UNITED STATES
SECURITIES AND EXCHANGE COMMISSION
Washington, D.C.  20549



FORM 8-K



CURRENT REPORT

Pursuant to Section 13 OR 15(d) of
The Securities Exchange Act of 1934

Date of Report (Date of earliest event reported): June 9, 2019



UNITED TECHNOLOGIES CORPORATION
(Exact name of registrant as specified in its charter)




Delaware
1-812
06-0570975
(State or other jurisdiction
of incorporation)
(Commission
File Number)
(IRS Employer
Identification No.)

10 Farm Springs Road
Farmington, Connecticut 06032
(Address of principal executive offices, including zip code)

(Registrant’s telephone number, including area code)
(860) 728-7000

N/A
(Former name or former address, if changed since last report)


Check the appropriate box below if the Form 8-K filing is intended to simultaneously satisfy the filing obligation of the registrant under any of the following provisions:

 ☒
Written communications pursuant to Rule 425 under the Securities Act (17 CFR 230.425)
   
 ☐
Soliciting material pursuant to Rule 14a-12 under the Exchange Act (17 CFR 240.14a-12)
   
 ☐
Pre-commencement communications pursuant to Rule 14d-2(b) under the Exchange Act (17 CFR 240.14d-2(b))
   
 ☐
Pre-commencement communications pursuant to Rule 13e-4(c) under the Exchange Act (17 CFR 240.13e-4(c))

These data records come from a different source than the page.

Lemma upto_all ind B r : (forall r, r ∉ ind -> B r = None) -> upto ind (length ind) B r = B r.
Proof.
  intros HB. unfold upto. rewrite take_ge by done. destruct (decide (r ∈ ind)); [done|]. by rewrite HB.
Qed.

(** The state a posting loop is in after [i] slots; [c] collects the
    counters. *)
Definition posting (n : nat) (mr : memory) (ind : list nat) (B : batch_t) (cache : regcache) (prof : profilers)
    (i : nat) (s : list Z * client) : Prop :=
  exists c, s = (tab n (pollf (upto ind i B)), posted n mr (upto ind i B) c) /\ c_cache c = cache /\ c_prof c = prof.

Lemma posting_start n mr ind B c :
  posting n mr ind B (c_cache c) (c_prof c) 0 (tab n (fun _ => 0), posted n mr no_batch c).
Proof. exists c. split; [|done]. f_equal. Qed.

Lemma posting_skip n mr ind B cache prof i r s :
  ind !! i = Some r -> B r = None -> posting n mr ind B cache prof i s -> posting n mr ind B cache prof (S i) s.
Proof.
  intros Hr HB (c & -> & H1 & H2). exists c. split; [|done]. f_equal.
  - apply ongoing_ext. intros r' _. by eapply upto_skip.
  - apply posted_ext. intros r' _. by eapply upto_skip.
Qed.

Securities registered pursuant to Section 12(b) of the Act:

Title of each class
 
Trading Symbol(s)
 
Name of each exchange on which registered
Common Stock ($1 par value)
 
UTX
 
New York Stock Exchange
(CUSIP 913017 10 9)
       
1.125% Notes due 2021
 
UTX 21D
 
New York Stock Exchange
(CUSIP 913017 CD9)
       
1.250% Notes due 2023
 
UTX 23
 
New York Stock Exchange
(CUSIP U91301 AD0)
       
1.150% Notes due 2024
 
UTX 24A
 
New York Stock Exchange
(CUSIP 913017 CU1)
       
1.875% Notes due 2026
 
UTX 26
 
New York Stock Exchange
(CUSIP 913017 CE7)
       
2.150% Notes due 2030
 
UTX 30
 
New York Stock Exchange
(CUSIP 913017 CV9)
       
Floating Rate Notes due 2019
 
UTX 19C
 
New York Stock Exchange
(CUSIP 913017 CS6)
       
Floating Rate Notes due 2020
 
UTX 20B
 
New York Stock Exchange
(CUSIP 913017 CT4)
       

Indicate by check mark whether the registrant is an emerging growth company as defined in Rule 405 of the Securities Act of 1933 (§230.405 of this chapter) or Rule 12b-2 of the Securities Exchange Act of 1934 (§240.12b-2 of this chapter).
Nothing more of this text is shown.